Nevsun a publié un chiffre d’affaires de 71,1 millions et 54,8 millions de dollars au deux premiers trimestres 2013. Et le directeur général de la mine, Kevin Moxham, balaie le fait que la Banque mondiale classe l’Erythrée comme le troisième pire pays du monde où faire des affaires. « Le risque-pays (en Erythrée) est, selon moi, bien moins important que nulle part ailleurs » en Afrique, assure M. Moxham à l’AFP.

« Le gouvernement est réellement impliqué, parce qu’il veut que ça fonctionne (. . . ) il joint le geste à la parole en sortant son portefeuille », poursuit-il, se disant confiant que la croissance du secteur minier va doper la création d’entreprises des secteurs complémentaires et des emplois dont le pays a grand besoin.

Pour l’heure, les infrastructures restent limitées, les réserves de change faibles et les sanctions imposées par l’ONU à l’Erythrée, accusée de soutenir des groupes armés dans la région, rendent difficile l’importation d’équipements.

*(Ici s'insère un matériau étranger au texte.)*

(** * Tripos practice app: the question picker and its GitHub progress sync

    A shallow embedding of [script.js].  The script keeps three pieces of
    state (the master set of completed question ids, the set ticked in the
    current session and the SHA of [progress.json] on GitHub) and offers
    three operations on them: loading the progress file, saving it back with
    the SHA as the update guard, and drawing a batch of questions that are
    not completed yet, either uniformly or rotating over the modules.

    The browser and the network are inputs of the model: a reply of the
    GitHub API is a value of [transport], [Math.random] is a stream of
    naturals, and the DOM controls are plain arguments. *)

From Stdlib Require Import List String Ascii ZArith NArith Arith Lia Bool.
From Stdlib Require Import Permutation.
Import ListNotations.
Local Open Scope string_scope.
Local Open Scope list_scope.

(** ** The pieces of the JavaScript runtime the script relies on *)

Module JS.

(** [hay.includes(needle)] *)
Fixpoint includes (hay needle : string) : bool :=
  if String.prefix needle hay then true
  else match hay with
       | EmptyString => false
       | String _ rest => includes rest needle
       end.

(** A [Set] of strings, in insertion order. *)
Definition jsset := list string.

Definition has (s : jsset) (x : string) : bool := existsb (String.eqb x) s.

La création d’emplois est le premier bénéfice visible du développement du secteur minier. La mine emploie 1. 800 salariés, à 90% érythréens. Ceux-ci se félicitent publiquement de recevoir un salaire au-dessus de la moyenne nationale et d’emmagasiner de nouvelles compétences.

« Je voulais travailler ici, c’est la première mine d’or jamais exploitée en Erythrée », assure Asmerom Habte, 47 ans, conducteur d’engin et ancien soldat, devant son chariot élévateur jaune. Son salaire de 500 dollars par mois, dit-il, représente sept fois son ancienne paie de soldat. Difficile toutefois d’apprécier la sincérité des témoignages dans un pays où la moindre critique peut conduire au cachot pour de longues années.

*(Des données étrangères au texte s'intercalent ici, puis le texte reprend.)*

Definition init_over (j : Init) : bool :=
  match j with
  | InitDone _ => true
  | _ => false
  end.

(** Initialization [k] resumed on the shared object; a throw ends it. *)
Definition step_init (k : nat) (c : Blockchain * list Init)
  : option (Blockchain * list Init) :=
  match nth_error (snd c) k with
  | Some j =>
      if init_over j then None
      else
        match resume_init j (fst c) with
        | (Return j', s') => Some (s', replace_nth k j' (snd c))
        | (Throw e, s') => Some (s', replace_nth k (InitDone (Throw e)) (snd c))
        end
  | None => None
  end.

Fixpoint run_init (schedule : list nat) (c : Blockchain * list Init)
  : option (Blockchain * list Init) :=
  match schedule with
  | [] => Some c
  | k :: rest =>
      match step_init k c with
      | Some c' => run_init rest c'
      | None => None
      end
  end.

(** One initialization resumed with nothing else in between. *)
Fixpoint init_alone (fuel : nat) (j : Init) (s : Blockchain)
  : option (Result unit * Blockchain) :=
  match j with
  | InitDone r => Some (r, s)
  | _ =>
      match fuel with
      | O => None
      | S fuel' =>
          match resume_init j s with
          | (Return j', s') => init_alone fuel' j' s'
          | (Throw e, s') => Some (Throw e, s')
          end
      end
  end.

End Initialization.

(** ** A concrete instance to run the methods on

    Stand-ins for the libraries: a digest that wraps its input, a serializer
    that lists the five fields, a signature scheme where the signature of a
    message by an address is the two glued together, and a codec with a
    one-letter tag. *)

Module Demo.

Definition stringify (b : Block) : string :=
  ("{hash:" ++ show_hash (hash b)
   ++ ",height:" ++ JS.toString (height b)
   ++ ",body:" ++ body b
   ++ ",time:" ++ time b
   ++ ",previousBlockHash:" ++ show_hash (previousBlockHash b) ++ "}")%string.

Definition sign (address message : string) : string :=
  (address ++ "/" ++ message)%string.

Definition check (message address signature : string) : VerifyOutcome :=
  if String.eqb signature "" then VerifyThrew "Invalid signature length"
  else if String.eqb signature (sign address message) then Verified
  else NotVerified.

Definition write (p : Payload string) : string :=
  match p with
  | GenesisData d => String "G" d
  | StarData o d => String "S" (o ++ "|" ++ d)
  end%string.

Definition read (s : string) : option (Payload string) :=
  match s with
  | String "G" d => Some (GenesisData d)
  | String "S" rest =>
      match JS.split "|" rest with
      | o :: d :: _ => Some (StarData o d)
      | _ => None
      end
  | _ => None
  end.

Definition externals : Externals :=
  Build_Externals string (fun s => "#" ++ s)%string stringify check
    write read.

(** A clock, in milliseconds, and the chain a constructor leaves at that
    time. *)
Definition t0 : Z := 1700000000000.

Definition genesis_block : Block :=
  next_block (E := externals) t0 []
    (new_Block (E := externals) (GenesisData "Genesis Block")).

Definition genesis_chain : Blockchain :=
  snd (new_Blockchain (E := externals) t0).

(** The challenge issued to an address at [t0]. *)
Definition challenge (address : string) : string :=
  requestMessageOwnershipVerification address t0.

(** A star submitted ten seconds later with a proper signature, and the
    chain it leaves. *)
Definition submit (address : string) (star : string) (s : Blockchain)
  : Result Block * Blockchain :=
  submitStar (E := externals) address (challenge address)
    (sign address (challenge address)) star (t0 + 10000) (t0 + 10000) s.

Definition first_star : Block :=
  next_block (E := externals) (t0 + 10000) (chain genesis_chain)
    (new_Block (E := externals) (StarData "alice" "star one")).

Definition star_chain : Blockchain :=
  snd (submit "alice" "star one" genesis_chain).

(** Three stars of [alice] and two of [bob], interleaved. *)
Definition registry : Blockchain :=
  snd (submit "alice" "a3"
    (snd (submit "bob" "b2"
      (snd (submit "alice" "a2"
        (snd (submit "bob" "b1"
          (snd (submit "alice" "a1" genesis_chain))))))))).

(** [star_chain] with the body of its star block rewritten and its back
    link cut, both without sealing again, under a second star appended
    before the damage. *)
Definition tampered_chain : Blockchain :=
  match chain (snd (submit "bob" "star two" star_chain)) with
  | [g; b1; b2] =>
      mkBlockchain
        [g; set_previousBlockHash (Some "0000") (mkBlock (hash b1)
              (height b1) "Smallory|star one" (time b1)
              (previousBlockHash b1)); b2] 2
  | _ => empty_chain
  end.

(** Two submissions of [alice] in flight together on the genesis chain,
    and the order the microtask queue runs them in: both are invoked,
    then each resumes once. *)
Definition call_one : Submission (E := externals) :=
  mkSubmission (E := externals) "alice" (challenge "alice")
    (sign "alice" (challenge "alice")) "star one" (t0 + 10000) (t0 + 10000).

Definition call_two : Submission (E := externals) :=
  mkSubmission (E := externals) "alice" (challenge "alice")
    (sign "alice" (challenge "alice")) "star two" (t0 + 10000) (t0 + 10000).

Definition two_calls : Config (E := externals) :=
  mkConfig genesis_chain (map Fresh [call_one; call_two]).

Definition fifo : list nat := [0; 1; 0; 1]%nat.

(** Where that order leaves the two calls. *)
Definition after_fifo : Config (E := externals) :=
  match run fifo two_calls with
  | Some c => c
  | None => two_calls
  end.

(** A submission of [alice] signed by [bob], another one that comes too
    late, and an order for them between the two good ones. *)
Definition call_forged : Submission (E := externals) :=
  mkSubmission (E := externals) "alice" (challenge "alice")
    (sign "bob" (challenge "alice")) "star x" (t0 + 10000) (t0 + 10000).

Definition call_late : Submission (E := externals) :=
  mkSubmission (E := externals) "alice" (challenge "alice")
    (sign "alice" (challenge "alice")) "star y" (t0 + 400000) (t0 + 400000).

Definition four_calls : list (Submission (E := externals)) :=
  [call_one; call_forged; call_two; call_late].

Definition mixed_order : list nat := [0; 1; 2; 3; 2; 0]%nat.

Definition after_mixed : Config (E := externals) :=
  match run mixed_order (mkConfig genesis_chain (map Fresh four_calls)) with
  | Some c => c
  | None => two_calls
  end.

End Demo.

(** * Properties *)

(** ** The clock in seconds *)

Lemma uint_digits_are_digits (d : Decimal.uint) :
  Forall is_digit (uint_digits d).
Proof. induction d; constructor; unfold is_digit; auto; lia. Qed.

Lemma string_of_uint_digits (d : Decimal.uint) :
  NilEmpty.string_of_uint d = show_digits (uint_digits d).
Proof. induction d; cbn [NilEmpty.string_of_uint uint_digits show_digits]; [reflexivity | rewrite IHd; reflexivity ..]. Qed.

Lemma digit_cases (k : Z) :
  is_digit k ->
  k = 0 \/ k = 1 \/ k = 2 \/ k = 3 \/ k = 4 \/ k = 5 \/ k = 6 \/ k = 7 \/
  k = 8 \/ k = 9.
Proof. unfold is_digit. lia. Qed.

Lemma digit_value_digit (k : Z) :
  is_digit k -> JS.digit_value 10 (ascii_of_nat (48 + Z.to_nat k)) = Some k.
Proof.
  intros H. destruct (digit_cases k H) as [-> | [-> | [-> | [-> | [-> | [-> | [-> | [-> | [-> | ->]]]]]]]]]; reflexivity.
Qed.

Lemma digits_of_shown (ds : list Z) (acc : Z) :
  Forall is_digit ds ->
  JS.digits 10 (show_digits ds) (Some acc) = Some (horner ds acc).
Proof.
  intros H. revert acc. induction H as [| k rest Hk Hrest IH]; intros acc; [reflexivity |].
  cbn [show_digits JS.digits horner]. rewrite (digit_value_digit k Hk).
  rewrite IH. do 2 f_equal. lia.
Qed.

Lemma horner_split (ds : list Z) (acc : Z) :
  Forall is_digit ds ->
  horner ds acc = acc * 10 ^ Z.of_nat (List.length ds) + horner ds 0 /\
  0 <= horner ds 0 < 10 ^ Z.of_nat (List.length ds).
Proof.
  intros H. revert acc. induction H as [| k rest Hk Hrest IH]; intros acc.
  - cbn. lia.
  - cbn [horner List.length]. rewrite Nat2Z.inj_succ, Z.pow_succ_r by lia.
    destruct (IH (10 * acc + k)) as [E1 B].
    destruct (IH (10 * 0 + k)) as [E2 _].
    rewrite E1, E2. unfold is_digit in Hk. split; nia.
Qed.

Lemma horner_app (l1 l2 : list Z) (acc : Z) :
  horner (l1 ++ l2) acc = horner l2 (horner l1 acc).
Proof. revert acc. induction l1 as [| k rest IH]; intros acc; [reflexivity |]. cbn. apply IH. Qed.

Lemma of_uint_acc_horner (d : Decimal.uint) (acc : positive) :
  Z.pos (Pos.of_uint_acc d acc) = horner (uint_digits d) (Z.pos acc).
Proof.
  revert acc. induction d; intros acc; cbn [Pos.of_uint_acc uint_digits horner]; [reflexivity | rewrite IHd; f_equal; lia ..].
Qed.

Lemma of_uint_horner (d : Decimal.uint) :
  Z.of_N (Pos.of_uint d) = horner (uint_digits d) 0.
Proof.
  induction d; cbn [Pos.of_uint uint_digits horner Z.of_N]; [reflexivity | exact IHd | rewrite of_uint_acc_horner; reflexivity ..].
Qed.

Lemma to_uint_horner (p : positive) :
  horner (uint_digits (Pos.to_uint p)) 0 = Z.pos p.
Proof. rewrite <- of_uint_horner, DecimalPos.Unsigned.of_to. reflexivity. Qed.

Lemma show_digits_length (ds : list Z) :
  String.length (show_digits ds) = List.length ds.
Proof. induction ds; cbn; congruence. Qed.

Et à Asmara, la population s’interroge sur la façon dont les premiers revenus miniers ont été dépensés, en continuant de se plaindre des pénuries chroniques d’eau et d’électricité et du manque d’emplois.

Quant à la mine elle-même, elle suscite de nouvelles critiques à l’étranger. En janvier, l’ONG de défense des droits de l’Homme Human Rights Watch accusait Nevsun d’employer des travailleurs forcés, piochés dans la vaste masse des conscrits du très dur service national érythréen, que sont tenus d’effectuer garçons et filles, dans l’armée puis à des travaux d’intérêt général, et dont la durée peut être étendue quasi-indéfiniment.

Des accusations rejetées par Asmara et par Nevsun. Tous les employés de la mine travaillent volontairement, assure M. Moxham et « quiconque est employé ici doit être libéré des obligations militaires ».